Data to process
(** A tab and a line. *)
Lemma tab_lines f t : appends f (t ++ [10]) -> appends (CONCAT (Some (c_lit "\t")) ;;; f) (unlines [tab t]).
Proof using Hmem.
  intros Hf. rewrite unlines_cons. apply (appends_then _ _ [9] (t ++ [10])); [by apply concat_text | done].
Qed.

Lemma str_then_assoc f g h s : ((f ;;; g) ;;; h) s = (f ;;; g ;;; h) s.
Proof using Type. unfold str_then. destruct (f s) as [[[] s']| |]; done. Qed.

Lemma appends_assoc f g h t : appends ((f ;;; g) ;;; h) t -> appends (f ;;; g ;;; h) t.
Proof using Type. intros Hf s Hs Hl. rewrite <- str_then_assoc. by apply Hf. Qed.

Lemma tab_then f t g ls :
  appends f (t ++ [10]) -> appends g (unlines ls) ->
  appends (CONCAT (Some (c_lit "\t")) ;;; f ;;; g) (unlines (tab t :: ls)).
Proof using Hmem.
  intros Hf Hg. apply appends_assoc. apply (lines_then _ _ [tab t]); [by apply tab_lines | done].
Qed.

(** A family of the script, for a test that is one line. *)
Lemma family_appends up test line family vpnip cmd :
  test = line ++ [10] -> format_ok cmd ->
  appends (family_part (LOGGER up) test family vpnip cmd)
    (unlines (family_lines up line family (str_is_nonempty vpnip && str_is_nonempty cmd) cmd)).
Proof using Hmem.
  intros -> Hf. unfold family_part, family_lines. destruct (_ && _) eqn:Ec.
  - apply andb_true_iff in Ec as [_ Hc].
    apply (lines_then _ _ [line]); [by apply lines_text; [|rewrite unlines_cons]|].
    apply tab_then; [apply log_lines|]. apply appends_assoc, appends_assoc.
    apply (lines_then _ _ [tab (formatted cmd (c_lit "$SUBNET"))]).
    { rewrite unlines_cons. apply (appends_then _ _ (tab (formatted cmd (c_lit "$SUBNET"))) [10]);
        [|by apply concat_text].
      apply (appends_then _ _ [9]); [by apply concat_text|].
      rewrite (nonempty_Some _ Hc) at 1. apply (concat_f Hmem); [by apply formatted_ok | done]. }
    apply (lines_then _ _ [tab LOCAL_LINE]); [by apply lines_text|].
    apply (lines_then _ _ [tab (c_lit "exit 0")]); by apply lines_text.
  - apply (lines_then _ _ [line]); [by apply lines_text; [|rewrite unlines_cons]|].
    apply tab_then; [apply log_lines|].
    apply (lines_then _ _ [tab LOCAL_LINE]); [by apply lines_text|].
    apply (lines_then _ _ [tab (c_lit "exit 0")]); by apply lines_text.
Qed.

---

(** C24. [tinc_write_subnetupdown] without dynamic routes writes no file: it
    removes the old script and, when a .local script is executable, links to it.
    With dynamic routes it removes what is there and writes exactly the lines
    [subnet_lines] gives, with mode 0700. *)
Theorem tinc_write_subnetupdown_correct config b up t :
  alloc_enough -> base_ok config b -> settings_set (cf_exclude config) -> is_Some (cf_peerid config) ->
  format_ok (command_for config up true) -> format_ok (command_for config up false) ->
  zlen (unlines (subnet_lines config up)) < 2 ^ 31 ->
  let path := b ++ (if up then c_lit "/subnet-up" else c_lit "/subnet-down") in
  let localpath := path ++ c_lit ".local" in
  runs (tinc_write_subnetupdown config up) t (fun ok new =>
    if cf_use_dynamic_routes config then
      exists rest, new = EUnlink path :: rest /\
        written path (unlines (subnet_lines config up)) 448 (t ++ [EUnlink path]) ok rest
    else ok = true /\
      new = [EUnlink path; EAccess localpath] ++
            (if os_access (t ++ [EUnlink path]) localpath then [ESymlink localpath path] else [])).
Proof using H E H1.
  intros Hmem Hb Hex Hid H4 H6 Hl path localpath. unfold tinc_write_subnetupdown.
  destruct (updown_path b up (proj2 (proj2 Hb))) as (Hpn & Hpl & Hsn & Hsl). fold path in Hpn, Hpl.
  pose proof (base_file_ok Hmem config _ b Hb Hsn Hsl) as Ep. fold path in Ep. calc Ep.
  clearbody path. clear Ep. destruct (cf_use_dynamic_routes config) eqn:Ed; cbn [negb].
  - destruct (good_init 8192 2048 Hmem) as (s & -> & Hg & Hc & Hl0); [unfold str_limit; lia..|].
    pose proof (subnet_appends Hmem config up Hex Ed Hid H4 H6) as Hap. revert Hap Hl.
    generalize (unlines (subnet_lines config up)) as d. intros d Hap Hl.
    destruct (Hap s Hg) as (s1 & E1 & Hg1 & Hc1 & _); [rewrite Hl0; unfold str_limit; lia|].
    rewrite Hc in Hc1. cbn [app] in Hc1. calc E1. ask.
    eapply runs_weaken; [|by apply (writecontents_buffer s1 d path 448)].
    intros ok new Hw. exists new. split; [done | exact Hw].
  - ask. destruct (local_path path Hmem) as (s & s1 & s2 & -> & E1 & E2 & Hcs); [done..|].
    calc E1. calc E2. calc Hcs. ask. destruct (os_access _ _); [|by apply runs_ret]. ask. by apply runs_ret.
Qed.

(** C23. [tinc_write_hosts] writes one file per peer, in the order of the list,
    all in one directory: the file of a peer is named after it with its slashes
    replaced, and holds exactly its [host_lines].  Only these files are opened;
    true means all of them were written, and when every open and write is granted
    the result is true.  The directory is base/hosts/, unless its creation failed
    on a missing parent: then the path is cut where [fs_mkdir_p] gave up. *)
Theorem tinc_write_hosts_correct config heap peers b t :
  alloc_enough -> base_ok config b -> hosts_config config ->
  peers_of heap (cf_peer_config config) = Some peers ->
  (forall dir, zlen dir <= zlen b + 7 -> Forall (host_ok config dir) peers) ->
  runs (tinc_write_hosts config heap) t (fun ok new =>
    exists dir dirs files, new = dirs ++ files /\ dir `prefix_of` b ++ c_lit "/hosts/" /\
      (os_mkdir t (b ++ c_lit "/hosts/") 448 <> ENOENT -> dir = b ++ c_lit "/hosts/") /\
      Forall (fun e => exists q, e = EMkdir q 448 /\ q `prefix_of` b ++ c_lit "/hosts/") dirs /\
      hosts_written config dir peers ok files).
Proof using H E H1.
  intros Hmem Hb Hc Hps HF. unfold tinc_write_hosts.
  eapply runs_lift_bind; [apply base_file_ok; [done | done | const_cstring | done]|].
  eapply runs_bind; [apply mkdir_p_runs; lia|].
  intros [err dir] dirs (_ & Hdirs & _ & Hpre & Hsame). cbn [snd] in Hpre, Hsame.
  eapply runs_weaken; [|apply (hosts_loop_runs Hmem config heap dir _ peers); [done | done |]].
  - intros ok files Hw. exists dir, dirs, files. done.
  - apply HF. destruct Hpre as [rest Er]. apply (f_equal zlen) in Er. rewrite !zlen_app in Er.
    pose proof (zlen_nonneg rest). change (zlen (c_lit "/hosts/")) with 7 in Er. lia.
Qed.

==

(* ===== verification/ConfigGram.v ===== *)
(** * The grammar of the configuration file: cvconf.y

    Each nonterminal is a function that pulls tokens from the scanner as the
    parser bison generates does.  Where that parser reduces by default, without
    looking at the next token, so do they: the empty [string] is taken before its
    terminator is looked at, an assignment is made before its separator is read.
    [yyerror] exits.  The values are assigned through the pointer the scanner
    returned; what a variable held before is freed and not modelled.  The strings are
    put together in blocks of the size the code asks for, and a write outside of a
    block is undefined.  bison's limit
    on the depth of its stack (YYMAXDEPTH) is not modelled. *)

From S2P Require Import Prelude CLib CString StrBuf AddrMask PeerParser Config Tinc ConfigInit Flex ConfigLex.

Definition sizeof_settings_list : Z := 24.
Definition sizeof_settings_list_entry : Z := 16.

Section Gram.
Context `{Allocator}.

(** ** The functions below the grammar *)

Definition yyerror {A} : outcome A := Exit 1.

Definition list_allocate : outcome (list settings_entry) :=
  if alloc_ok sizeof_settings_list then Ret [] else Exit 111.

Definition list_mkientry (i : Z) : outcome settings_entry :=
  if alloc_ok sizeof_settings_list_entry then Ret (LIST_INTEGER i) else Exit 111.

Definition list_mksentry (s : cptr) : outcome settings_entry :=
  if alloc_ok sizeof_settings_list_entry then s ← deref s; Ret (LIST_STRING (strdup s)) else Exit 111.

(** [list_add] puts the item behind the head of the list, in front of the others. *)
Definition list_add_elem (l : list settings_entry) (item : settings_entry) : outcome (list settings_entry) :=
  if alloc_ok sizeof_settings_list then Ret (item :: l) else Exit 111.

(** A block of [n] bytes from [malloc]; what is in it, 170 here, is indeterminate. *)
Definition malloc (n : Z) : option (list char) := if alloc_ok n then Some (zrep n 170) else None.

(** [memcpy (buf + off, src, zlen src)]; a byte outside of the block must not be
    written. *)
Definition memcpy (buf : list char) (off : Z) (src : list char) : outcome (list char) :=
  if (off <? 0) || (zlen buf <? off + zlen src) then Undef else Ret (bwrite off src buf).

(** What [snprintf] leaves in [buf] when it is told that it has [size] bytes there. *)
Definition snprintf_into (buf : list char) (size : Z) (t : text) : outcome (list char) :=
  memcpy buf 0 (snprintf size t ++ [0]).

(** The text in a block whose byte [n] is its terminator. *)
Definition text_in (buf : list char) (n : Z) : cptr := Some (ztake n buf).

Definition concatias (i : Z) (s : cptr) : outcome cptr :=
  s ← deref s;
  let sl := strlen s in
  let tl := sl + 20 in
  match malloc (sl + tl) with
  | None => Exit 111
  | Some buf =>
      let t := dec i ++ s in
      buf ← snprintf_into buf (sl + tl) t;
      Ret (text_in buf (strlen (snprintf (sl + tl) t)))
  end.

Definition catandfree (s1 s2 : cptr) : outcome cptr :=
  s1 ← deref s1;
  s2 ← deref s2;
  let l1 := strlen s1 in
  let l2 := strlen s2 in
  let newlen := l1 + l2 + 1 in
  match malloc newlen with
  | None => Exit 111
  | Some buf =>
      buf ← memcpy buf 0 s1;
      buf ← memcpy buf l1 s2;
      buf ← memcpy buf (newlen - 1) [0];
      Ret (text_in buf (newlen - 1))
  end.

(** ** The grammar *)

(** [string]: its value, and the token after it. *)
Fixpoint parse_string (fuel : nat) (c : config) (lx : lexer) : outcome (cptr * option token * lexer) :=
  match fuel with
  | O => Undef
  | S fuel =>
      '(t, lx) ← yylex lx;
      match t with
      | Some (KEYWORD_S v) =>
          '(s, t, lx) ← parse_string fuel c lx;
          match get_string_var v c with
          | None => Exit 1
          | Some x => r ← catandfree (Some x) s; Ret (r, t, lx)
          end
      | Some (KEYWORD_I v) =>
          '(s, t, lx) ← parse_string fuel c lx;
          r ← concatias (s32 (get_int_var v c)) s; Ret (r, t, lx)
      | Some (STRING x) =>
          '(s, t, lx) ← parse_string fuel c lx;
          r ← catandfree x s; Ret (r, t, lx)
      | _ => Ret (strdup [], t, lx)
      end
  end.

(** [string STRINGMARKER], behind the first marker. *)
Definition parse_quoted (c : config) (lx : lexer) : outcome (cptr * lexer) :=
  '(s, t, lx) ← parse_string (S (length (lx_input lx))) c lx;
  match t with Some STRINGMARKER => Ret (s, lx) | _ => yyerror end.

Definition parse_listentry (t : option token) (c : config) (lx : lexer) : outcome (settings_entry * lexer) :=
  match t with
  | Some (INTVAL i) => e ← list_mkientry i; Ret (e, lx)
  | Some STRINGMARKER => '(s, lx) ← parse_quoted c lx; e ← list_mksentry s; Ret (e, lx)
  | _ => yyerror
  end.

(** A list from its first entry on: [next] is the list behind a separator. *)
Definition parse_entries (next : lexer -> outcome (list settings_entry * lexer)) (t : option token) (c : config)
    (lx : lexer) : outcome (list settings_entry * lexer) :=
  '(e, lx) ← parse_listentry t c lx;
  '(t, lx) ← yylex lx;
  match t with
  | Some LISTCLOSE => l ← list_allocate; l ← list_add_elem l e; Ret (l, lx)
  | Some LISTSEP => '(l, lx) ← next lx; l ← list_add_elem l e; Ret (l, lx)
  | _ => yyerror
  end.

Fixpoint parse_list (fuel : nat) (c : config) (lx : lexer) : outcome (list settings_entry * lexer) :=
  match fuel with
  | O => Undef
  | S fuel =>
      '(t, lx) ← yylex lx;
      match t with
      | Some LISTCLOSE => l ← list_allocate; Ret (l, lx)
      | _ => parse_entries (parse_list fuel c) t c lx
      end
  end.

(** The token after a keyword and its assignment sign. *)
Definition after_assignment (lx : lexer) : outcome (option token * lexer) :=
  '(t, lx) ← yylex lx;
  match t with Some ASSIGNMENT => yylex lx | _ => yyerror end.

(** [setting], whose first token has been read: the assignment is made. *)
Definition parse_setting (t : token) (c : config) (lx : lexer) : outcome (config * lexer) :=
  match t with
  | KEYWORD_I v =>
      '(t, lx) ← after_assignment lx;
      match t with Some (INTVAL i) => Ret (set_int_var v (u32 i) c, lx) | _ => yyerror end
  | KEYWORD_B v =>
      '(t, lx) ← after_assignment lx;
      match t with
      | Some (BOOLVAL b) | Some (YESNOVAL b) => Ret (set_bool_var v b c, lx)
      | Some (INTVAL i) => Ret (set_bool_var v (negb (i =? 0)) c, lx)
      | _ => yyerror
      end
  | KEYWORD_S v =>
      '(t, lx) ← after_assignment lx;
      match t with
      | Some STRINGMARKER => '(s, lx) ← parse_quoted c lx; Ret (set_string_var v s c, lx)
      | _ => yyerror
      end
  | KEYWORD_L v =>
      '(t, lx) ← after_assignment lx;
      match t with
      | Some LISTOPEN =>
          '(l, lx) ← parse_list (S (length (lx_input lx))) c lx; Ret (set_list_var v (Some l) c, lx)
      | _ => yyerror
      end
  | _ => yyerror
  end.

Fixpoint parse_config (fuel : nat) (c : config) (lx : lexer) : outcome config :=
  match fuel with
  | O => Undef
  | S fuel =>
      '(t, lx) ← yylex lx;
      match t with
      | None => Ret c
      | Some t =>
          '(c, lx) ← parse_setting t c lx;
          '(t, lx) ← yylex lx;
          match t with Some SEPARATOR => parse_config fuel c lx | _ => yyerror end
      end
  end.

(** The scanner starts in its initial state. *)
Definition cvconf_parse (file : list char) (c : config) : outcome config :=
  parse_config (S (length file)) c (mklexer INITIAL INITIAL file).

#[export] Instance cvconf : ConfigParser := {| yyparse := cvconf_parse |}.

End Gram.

Assignment
Find the lines in the records that contain the word "bytes", then copy every one of them.

The completed task
(** A block of [n] bytes from [malloc]; what is in it, 170 here, is indeterminate. *)
(** What [snprintf] leaves in [buf] when it is told that it has [size] bytes there. *)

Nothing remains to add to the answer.